Yes, thats why I said it. :biggrin: Try to get uncut turkey necks. Usually grocery stores sell necks that have been cut in halves or thirds and have them packaged up all neatly. Talk to the meat manager and see if he will sell you some necks that haven't been cut yet.



> Sorry If I seem like I'm trying to rush into new things. Something about this new way of feeding is very exciting to me for some reason! lol


Don't feel like you are the only one I have run across with enthusiasm like you have. People like you are quite common actually. :biggrin: I use a lot of energy slowing people down. 3 months from now you will wonder why you were in such a hurry. :smile:


----------



## LindaP (Jan 14, 2010)

Todd said:


> I've been feeding a PMD as well for probably 2 weeks now. I've been feeding raw for over a month, but not PMD until 2 weeks ago. My dog is digesting everything fine. I've been using chicken quarters. Would it be ok to add some fish (salmon) tonight? If so, how much would you recommend? She weight 65 pounds and would get the chicken quarter as well.:smile:



This is what I'm doing since I'm so new and have to do things a certain way until it becomes second nature. I am using the 2-3% rule of thumb of ideal adult weight. Since Cali is a very active puppy who is kind of skinny, I am going with 3%. It turns out to be 2 lbs of food per day. 

People here with a lot of experience will shape their heads, and I likely will too in a few years :smile:, but I weigh it out. If you are feeding 2x day, then weigh it out. How much does the quarter weigh? Under a pound? Then add that much salmon. Cut off some chicken MM off the quarter if you have to, save it for another day, and make it up with salmon. I'm sure I'll eventually stop the precision, but it's how I'm learning.

Do a search here on feeding raw salmon. I think the recommendation is to freeze that for a period of time before feeding to kill something in it. I don't want to give misinformation, but that's what I recall. Many recommend mackerel, sardines, and talapia as a better alternatives. If you use canned sardines, just make sure you rinse them to remove the salt. Vets--please chime in on the fish issue. This is what I think is true and it would be good to confirm for myself too. :smile:


----------



## DaneMama (Jun 27, 2008)

Todd...really do listen to what RFD is telling you.
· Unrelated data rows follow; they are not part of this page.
(* ===== verification/PortSpec.v ===== *)
(** * Parsing and printing of ports agree (src/pkg/types)

    Printing a port, a port identifier or a port mapping and parsing it again
    gives the value back, in canonical form; what the validators accept is
    exactly a supported protocol with a port in range or a DNS label. *)
From S2P Require Import Prelude NetIP GoStrings PortTypes.
From Stdlib Require Import Ascii.

Definition supported (p : Z) : Prop := p ∈ [ProtoTCP; ProtoUDP; ProtoICMP; ProtoICMPV6; ProtoSCTP].
Definition port_ok (n : Z) : Prop := 1 <= n <= 65535.

Section PortSpec.
Context `{K8sLaws}.

Lemma ParseProto_supported s p : ParseProto s = Ret p -> supported p.
Proof.
  unfold ParseProto, supported. repeat case_bool_decide; intros [= <-]; decide_it.
Qed.

Lemma ParseProto_String p : supported p -> ParseProto (Proto_String p) = Ret p.
Proof.
  unfold supported. rewrite !elem_of_cons, elem_of_nil.
  intros [->|[->|[->|[->|[->|[]]]]]]; unfold Proto_String; simpl; rewrite ?tcp_name, ?udp_name, ?sctp_name; reflexivity.
Qed.

Lemma Proto_String_no_sep p : supported p -> no_char ":" (Proto_String p).
Proof.
  unfold supported. rewrite !elem_of_cons, elem_of_nil.
  intros [->|[->|[->|[->|[->|[]]]]]]; unfold Proto_String; simpl; rewrite ?tcp_name, ?udp_name, ?sctp_name; reflexivity.
Qed.

Lemma ParsePort_itoa n : port_ok n -> ParsePort (itoa n) = Ret n.
Proof.
  intros [? ?]. unfold ParsePort. rewrite Atoi_itoa by lia.
  destruct (Z.ltb_spec n 1), (Z.ltb_spec 65535 n); try lia. simpl. f_equal. apply wrap_id. unfold fits. lia.
Qed.

Lemma ParsePort_ok s n : ParsePort s = Ret n -> port_ok n.
Proof.
  unfold ParsePort. destruct (Atoi s) as [v|]; [|done].
  destruct (Z.ltb_spec v 1), (Z.ltb_spec 65535 v); simpl; try done. intros [= <-].
  unfold port_ok. rewrite wrap_id by (unfold fits; lia). lia.
Qed.

(** ** Separators *)
Lemma sep_index_none s c : no_char c s -> sep_index s c = None.
Proof. unfold sep_index, no_char. by intros ->. Qed.

Lemma sep_index_app s c t : s <> "" -> no_char c s -> sep_index (s +:+ String c t) c = Some (String.length s).
Proof. intros Hne Hs. unfold sep_index. rewrite IndexByte_app by done. by destruct s. Qed.

Lemma sep_index_Some s c i : sep_index s c = Some i ->
  s = str_take i s +:+ String c (str_drop (S i) s) /\ str_take i s <> "" /\ no_char c (str_take i s).
Proof.
  unfold sep_index. destruct (IndexByte s c) as [[|j]|] eqn:E; try done. intros [= <-].
  assert (Hg : forall s j, IndexByte s c = Some j ->
    s = str_take j s +:+ String c (str_drop (S j) s) /\ no_char c (str_take j s)).
  { clear. induction s as [|a s IH]; intros j; [done|]. cbn [IndexByte]. case_bool_decide as Ea.
    - intros [= <-]. subst. done.
    - intros (k & Hk & ->)%fmap_Some. destruct (IH k Hk) as [E1 E2]. split.
      + cbn [str_take str_drop]. change (String a s = String a (str_take k s +:+ String c (str_drop (S k) s))). by f_equal.
      + unfold no_char in *. simpl. rewrite bool_decide_eq_false_2 by done. by rewrite E2. }
  destruct (Hg s (S j) E) as [E1 E2]. split_and!; [done| |done].
  destruct s; [done|]. done.
Qed.

(** ** Labels are not numbers and contain no separator *)
Lemma label_tail_no c s : is_alnum c = false -> c <> "-"%char -> label_tail s = true -> no_char c s.
Proof.
  intros Hc Hd. unfold no_char. induction s as [|a s IH]; [done|]. cbn [IndexByte]. intros Hl.
  assert (Ha : a <> c /\ label_tail s = true).
  { destruct s as [|b s]; simpl in Hl.
    - split; [|done]. intros ->. congruence.
    - apply andb_true_iff in Hl as [Ha Hl]. split; [|done]. intros ->. rewrite Hc in Ha. simpl in Ha.
      apply bool_decide_eq_true in Ha. done. }
  destruct Ha as [Hne Hs]. rewrite bool_decide_eq_false_2 by done. by rewrite IH.
Qed.

Lemma label_props s : is_label s = true -> s <> "" /\ no_char "/" s /\ no_char ":" s /\ ParsePort s = Fail ErrNotInteger.
Proof.
  destruct s as [|a t]; [done|]. unfold is_label. intros Hl. apply andb_true_iff in Hl as [Hl _].
  apply andb_true_iff in Hl as [Ha Ht].
  assert (Hn : forall c, is_alnum c = false -> c <> "-"%char -> no_char c (String a t)).
  { intros c Hc Hd. unfold no_char. cbn [IndexByte]. rewrite bool_decide_eq_false_2.
    - pose proof (label_tail_no c t Hc Hd Ht) as E. unfold no_char in E. by rewrite E.
    - intros ->. unfold is_alnum in Hc. rewrite Ha in Hc. done. }
  split_and!; [done|apply Hn; done|apply Hn; done|].
  unfold ParsePort. replace (Atoi (String a t)) with (@None Z); [done|].
  symmetry. unfold Atoi.
  assert (Hd : nonempty_digits (String a t) = None).
  { cbn [nonempty_digits digits_val]. replace (digit a) with (@None Z); [done|]. symmetry. unfold digit.
    unfold is_lower in Ha. apply andb_true_iff in Ha as [H1 _]. apply N.leb_le in H1.
    destruct (Z.leb_spec (Z.of_N (N_of_ascii a)) 57); [lia|]. by rewrite andb_false_r. }
  destruct a as [[] [] [] [] [] [] [] []]; try (by rewrite Hd); vm_compute in Ha; done.
Qed.

Lemma ValidatePort_spec s : ValidatePort s = None <-> (exists n, ParsePort s = Ret n) \/ is_label s = true.
Proof.
  unfold ValidatePort. split.
  - destruct (ParsePort s) as [n|e|] eqn:E; [eauto|destruct e|]; try done.
    + destruct (IsDNS1035Label s) eqn:EL; [|done]. intros _. right. by apply label_ok.
    + unfold ParsePort in E. destruct (Atoi s); [|done]. destruct (_ || _); done.
  - intros [[n ->]|Hl]; [done|]. destruct (label_props s Hl) as (_ & _ & _ & ->).
    apply label_ok in Hl. by rewrite Hl.
Qed.

(** ** Canonical forms *)
Definition suffix (p : Z) : string := if p =? ProtoTCP then "" else String "/" (Proto_String p).
Definition base (s : string) (n : Z) : string := if bool_decide (s = "") then itoa n else s.
(** A valid protocol with a port number or a name. *)
Definition parts_ok (p : Z) (s : string) (n : Z) : Prop :=
  supported p /\ ((s = "" /\ port_ok n) \/ (is_label s = true /\ n = 0)).



Lemma itoa_base n : port_ok n -> itoa n <> "" /\ no_char "/" (itoa n) /\ no_char ":" (itoa n).
Proof.
  intros [? ?]. split_and!; [|apply itoa_no_char; done || lia..].
  destruct (itoa_nonempty n) as (a & r & ->); [lia|done].
Qed.

Lemma base_props p s n : parts_ok p s n ->
  base s n <> "" /\ no_char "/" (base s n) /\ no_char ":" (base s n) /\ ValidatePort (base s n) = None /\
  match ParsePort (base s n) with Ret m => s = "" /\ m = n | _ => base s n = s /\ n = 0 end.
Proof.
  intros [_ [[-> Hn]|[Hl ->]]]; unfold base.
  - rewrite bool_decide_eq_true_2 by done. destruct (itoa_base n Hn) as (? & ? & ?).
    rewrite ParsePort_itoa by done. split_and!; try done. apply ValidatePort_spec. left. eexists. by apply ParsePort_itoa.
  - destruct (label_props s Hl) as (Hne & ? & ? & Hp). rewrite bool_decide_eq_false_2 by done. rewrite Hp.
    split_and!; try done. apply ValidatePort_spec. by right.
Qed.

Lemma split_canonical b p : b <> "" -> no_char "/" b -> supported p ->
  sep_index (b +:+ suffix p) "/" = if p =? ProtoTCP then None else Some (String.length b).
Proof.
  intros Hb Hn Hp. unfold suffix. destruct (p =? ProtoTCP).
  - rewrite str_app_nil. by apply sep_index_none.
  - by apply sep_index_app.
Qed.

(** Parsing the canonical text. *)
Lemma parse_canonical p s n : parts_ok p s n ->
  ProtoAndNameOrNumber (base s n +:+ suffix p) = (p, s, n) /\ PortIdentifier_Validate (base s n +:+ suffix p) = None.
Proof.
  intros Hok. destruct (base_props p s n Hok) as (Hb & Hs & _ & Hv & Hpp). destruct Hok as [Hp _].
  unfold ProtoAndNameOrNumber, PortIdentifier_Validate. change ProtoSeparator with "/"%char.
  rewrite split_canonical by done. unfold suffix. destruct (Z.eqb_spec p ProtoTCP) as [->|Hne].
  - rewrite str_app_nil. split; [|done].
    destruct (ParsePort (base s n)); [destruct Hpp as [-> ->]; done|destruct Hpp as [E ->]; by rewrite E..].
  - rewrite str_take_app, str_drop_S_app, ParseProto_String by done. split; [|done].
    destruct (ParsePort (base s n)); [destruct Hpp as [-> ->]; done|destruct Hpp as [E ->]; by rewrite E..].
Qed.

(** What the validator accepts. *)
Lemma valid_parts spi : PortIdentifier_Validate spi = None ->
  let '(p, s, n) := ProtoAndNameOrNumber spi in parts_ok p s n.
Proof.
  unfold PortIdentifier_Validate, ProtoAndNameOrNumber.
  destruct (sep_index spi ProtoSeparator) as [ix|] eqn:E.
  - destruct (ParseProto (str_drop (S ix) spi)) as [p| |] eqn:Ep; [|done|].
    2:{ unfold ParseProto in Ep. repeat case_bool_decide; done. }
    intros [(n & Hn)|Hl]%ValidatePort_spec.
    + rewrite Hn. split; [by eapply ParseProto_supported|]. left. split; [done|]. by eapply ParsePort_ok.
    + destruct (label_props _ Hl) as (_ & _ & _ & ->). split; [by eapply ParseProto_supported|]. by right.
  - intros [(n & Hn)|Hl]%ValidatePort_spec.
    + rewrite Hn. split; [decide_it|]. left. split; [done|]. by eapply ParsePort_ok.
    + destruct (label_props _ Hl) as (_ & _ & _ & ->). split; [decide_it|]. by right.
Qed.

Lemma String_canonical spi p s n : ProtoAndNameOrNumber spi = (p, s, n) ->
  PortIdentifier_String spi = base s n +:+ suffix p.
Proof.
  intros E. unfold PortIdentifier_String, base, suffix. rewrite E.
  case_bool_decide; destruct (p =? ProtoTCP); simpl; by rewrite ?str_app_nil.
Qed.

(** Printing a port with its protocol and parsing the text gives the port back, for
    every port in range and every supported protocol. *)
Theorem PortAndProto_roundtrip n p : port_ok n -> supported p ->
  ParsePortAndProto (PortAndProto_String {| pp_Port := n; pp_Proto := p |}) = Ret {| pp_Port := n; pp_Proto := p |}.
Proof.
  intros Hn Hp. destruct (itoa_base n Hn) as (Hne & Hs & _).
  unfold ParsePortAndProto, PortAndProto_String. cbn [pp_Port pp_Proto]. change ProtoSeparator with "/"%char.
  destruct (Z.eqb_spec p ProtoTCP) as [->|].
  - rewrite sep_index_none, ParsePort_itoa by done. done.
  - change ("/" +:+ Proto_String p) with (String "/" (Proto_String p)).
    rewrite sep_index_app, str_drop_S_app, str_take_app, ParseProto_String by done. cbn [mbind go_bind].
    by rewrite ParsePort_itoa.
Qed.

(** [String] yields the canonical text of a valid port identifier: the text is valid,
    denotes the same protocol and name or number, and is its own canonical text. *)
Theorem PortIdentifier_String_canonical spi : PortIdentifier_Validate spi = None ->
  PortIdentifier_Validate (PortIdentifier_String spi) = None /\
  ProtoAndNameOrNumber (PortIdentifier_String spi) = ProtoAndNameOrNumber spi /\
  PortIdentifier_String (PortIdentifier_String spi) = PortIdentifier_String spi.
Proof.
  intros Hv. pose proof (valid_parts spi Hv) as Hok.
  destruct (ProtoAndNameOrNumber spi) as [[p s] n] eqn:E.
  rewrite (String_canonical spi p s n E). destruct (parse_canonical p s n Hok) as [H1 H2].
  split_and!; [done|done|]. by apply String_canonical.
Qed.

Lemma NewPortMapping_eq from to p s n : ProtoAndNameOrNumber from = (p, s, n) ->
  NewPortMapping from to = base s n +:+ String ":" (itoa to +:+ suffix p).
Proof.
  intros E. unfold NewPortMapping, base, suffix. rewrite E.
  case_bool_decide; destruct (p =? ProtoTCP); simpl; by rewrite ?str_app_nil.
Qed.

(** A port mapping made from a valid port identifier and a port number parses back to
    the canonical identifier and to that port with the identifier's protocol. *)
Theorem PortMapping_roundtrip from to : PortIdentifier_Validate from = None -> port_ok to ->
  FromAndTo (NewPortMapping from to) =
    (PortIdentifier_String from, itoa to +:+ suffix (ProtoAndNameOrNumber from).1.1, None) /\
  ToAsNumeric (NewPortMapping from to) = {| pp_Port := to; pp_Proto := (ProtoAndNameOrNumber from).1.1 |}.
Proof.
  intros Hv Hto. pose proof (valid_parts from Hv) as Hok.
  destruct (ProtoAndNameOrNumber from) as [[p s] n] eqn:E. simpl.
  destruct (base_props p s n Hok) as (Hb & _ & Hc & HV & _). pose proof Hok as [Hp _].
  assert (Htok : parts_ok p "" to) by (split; [done|by left]).
  destruct (parse_canonical p "" to Htok) as [HT1 HT2]. change (base "" to) with (itoa to) in HT1, HT2.
  assert (HF : FromAndTo (NewPortMapping from to) = (PortIdentifier_String from, itoa to +:+ suffix p, None)).
  { rewrite (NewPortMapping_eq from to p s n E), (String_canonical from p s n E). unfold FromAndTo.
    rewrite sep_index_app, str_drop_S_app, str_take_app by done. rewrite HT2, HT1. unfold NewPortIdentifier. rewrite HV.
    unfold suffix at 2. destruct (p =? ProtoTCP); [by rewrite str_app_nil|done]. }
  split; [done|]. unfold ToAsNumeric, PortMapping_To. rewrite HF. simpl. by rewrite HT1.
Qed.

(** JSON text of a supported protocol unmarshals to it. *)
Theorem Proto_json_roundtrip p old : supported p -> Proto_UnmarshalJSON old (Proto_MarshalJSON p) = (p, None).
Proof. intros Hp. unfold Proto_MarshalJSON, Proto_UnmarshalJSON. by rewrite ParseProto_String. Qed.
End PortSpec.

(** ** An implementation of the Kubernetes operations, for the examples *)
Definition K8sRef : K8sApi := {|
  IsDNS1035Label s := if is_label s then [] else ["a DNS-1035 label must consist of lower case alphanumeric characters or '-'"];
  core_ProtocolTCP := "TCP"; core_ProtocolUDP := "UDP"; core_ProtocolSCTP := "SCTP" |}.
Lemma K8sRef_laws : @K8sLaws K8sRef.
Proof. split; [done..|]. intros s. simpl. by destruct (is_label s). Qed.

Lemma PortAndProto_roundtrip_witness :
  @ParsePortAndProto (@PortAndProto_String K8sRef {| pp_Port := 8080; pp_Proto := ProtoUDP |}) =
  Ret {| pp_Port := 8080; pp_Proto := ProtoUDP |}.
Proof. apply (@PortAndProto_roundtrip K8sRef K8sRef_laws 8080 ProtoUDP); [split; lia|decide_it]. Defined.

Lemma PortIdentifier_String_canonical_witness :
  @PortIdentifier_String K8sRef "+80/udp4" = "80/UDP" /\
  (@PortIdentifier_Validate K8sRef (@PortIdentifier_String K8sRef "+80/udp4") = None /\
   ProtoAndNameOrNumber (@PortIdentifier_String K8sRef "+80/udp4") = ProtoAndNameOrNumber "+80/udp4" /\
   @PortIdentifier_String K8sRef (@PortIdentifier_String K8sRef "+80/udp4") = @PortIdentifier_String K8sRef "+80/udp4").
Proof.
  split; [vm_compute; reflexivity|].
  apply (@PortIdentifier_String_canonical K8sRef K8sRef_laws "+80/udp4"). vm_compute. reflexivity.
Defined.

Lemma PortMapping_roundtrip_witness :
  @NewPortMapping K8sRef "http/udp" 8080 = "http:8080/UDP" /\
  (@FromAndTo K8sRef (@NewPortMapping K8sRef "http/udp" 8080) =
    (@PortIdentifier_String K8sRef "http/udp", itoa 8080 +:+ @suffix K8sRef (ProtoAndNameOrNumber "http/udp").1.1, None) /\
   @ToAsNumeric K8sRef (@NewPortMapping K8sRef "http/udp" 8080) =
    {| pp_Port := 8080; pp_Proto := (ProtoAndNameOrNumber "http/udp").1.1 |}).
Proof.
  split; [vm_compute; reflexivity|].
  apply (@PortMapping_roundtrip K8sRef K8sRef_laws "http/udp" 8080); [vm_compute; reflexivity|split; lia].
Defined.

Lemma Proto_json_roundtrip_witness : Proto_UnmarshalJSON 0 (@Proto_MarshalJSON K8sRef ProtoICMPV6) = (ProtoICMPV6, None).
Proof. apply (@Proto_json_roundtrip K8sRef K8sRef_laws ProtoICMPV6 0). decide_it. Defined.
He is my mentor and really does know what he is talking about.

Its important to heed his advice, because if you do rush things, your dog could potentially get pretty darn sick from the bombardment of all the new things all at once. That not only is hard on your dog and yourself, but could also change your mind completely about feeding a raw diet (which is no good at all). Not to mention giving a bad rep for it. 
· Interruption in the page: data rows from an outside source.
Definition SourceAddr (id : ConnID) : option Addr :=
  if areBothIPv4 id then AddrFrom4 <$> slice id 0 4
  else (fun b => Unmap (AddrFrom16 b)) <$> slice id 0 16.
Definition SourcePort (id : ConnID) : option Z :=
  if areBothIPv4 id then be_val <$> slice id 4 6 else be_val <$> slice id 16 18.
Definition DestinationAddr (id : ConnID) : option Addr :=
  if areBothIPv4 id then AddrFrom4 <$> slice id 6 10
  else (fun b => Unmap (AddrFrom16 b)) <$> slice id 18 34.
Definition DestinationPort (id : ConnID) : option Z :=
  if areBothIPv4 id then be_val <$> slice id 10 12 else be_val <$> slice id 34 36.
Definition Source (id : ConnID) : option AddrPort :=
  a ← SourceAddr id; p ← SourcePort id; Some {| ap_addr := a; ap_port := p |}.
Definition Destination (id : ConnID) : option AddrPort :=
  a ← DestinationAddr id; p ← DestinationPort id; Some {| ap_addr := a; ap_port := p |}.
Definition Protocol (id : ConnID) : option Z := last id.

Definition proto_string (p : Z) (is4 : bool) : string :=
  if p =? ProtoTCP then (if is4 then "tcp4" else "tcp6")
  else if p =? ProtoUDP then (if is4 then "udp4" else "udp6")
  else "unknown-" +:+ itoa p.
Definition SourceProtocolString (id : ConnID) : option string :=
  p ← Protocol id; Some (proto_string p (IsSourceIPv4 id)).
Definition DestinationProtocolString (id : ConnID) : option string :=
  p ← Protocol id; Some (proto_string p (IsDestinationIPv4 id)).
Definition SourceNetwork (id : ConnID) : string := if IsSourceIPv4 id then "ip4" else "ip6".
Definition DestinationNetwork (id : ConnID) : string := if IsDestinationIPv4 id then "ip4" else "ip6".

Definition Reply (id : ConnID) : Go Empty_set ConnID :=
  match Protocol id, Destination id, Source id with
  | Some p, Some d, Some s => NewConnID p d s
  | _, _, _ => Panic
  end.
There is certainly a right way and a wrong way to start a raw diet. Usually the people who start wrong are the ones to have sick dogs and get discouraged.


----------



## DaneMama (Jun 27, 2008)

LindaP said:


> This is what I'm doing since I'm so new and have to do things a certain way until it becomes second nature. I am using the 2-3% rule of thumb of ideal adult weight. Since Cali is a very active puppy who is kind of skinny, I am going with 3%. It turns out to be 2 lbs of food per day.
> 
> People here with a lot of experience will shape their heads, and I likely will too in a few years :smile:, but I weigh it out. If you are feeding 2x day, then weigh it out. How much does the quarter weigh? Under a pound? Then add that much salmon. Cut off some chicken MM off the quarter if you have to, save it for another day, and make it up with salmon. I'm sure I'll eventually stop the precision, but it's how I'm learning.


At this point I don't think its a good idea at all to add in fish. Usually the guideline is to start with chicken and then to go to turkey. Fish is usually not one of the first things you want to add into their diet.

If exact measuring is the way you learn, then do it! Everyone learns differently, and evetually I am sure that you will know what different things weigh approximately.



> Do a search here on feeding raw salmon. I think the recommendation is to freeze that for a period of time before feeding to kill something in it. I don't want to give misinformation, but that's what I recall. Many recommend mackerel, sardines, and talapia as a better alternatives. If you use canned sardines, just make sure you rinse them to remove the salt. Vets--please chime in on the fish issue. This is what I think is true and it would be good to confirm for myself too. :smile:


You are correct in this.


----------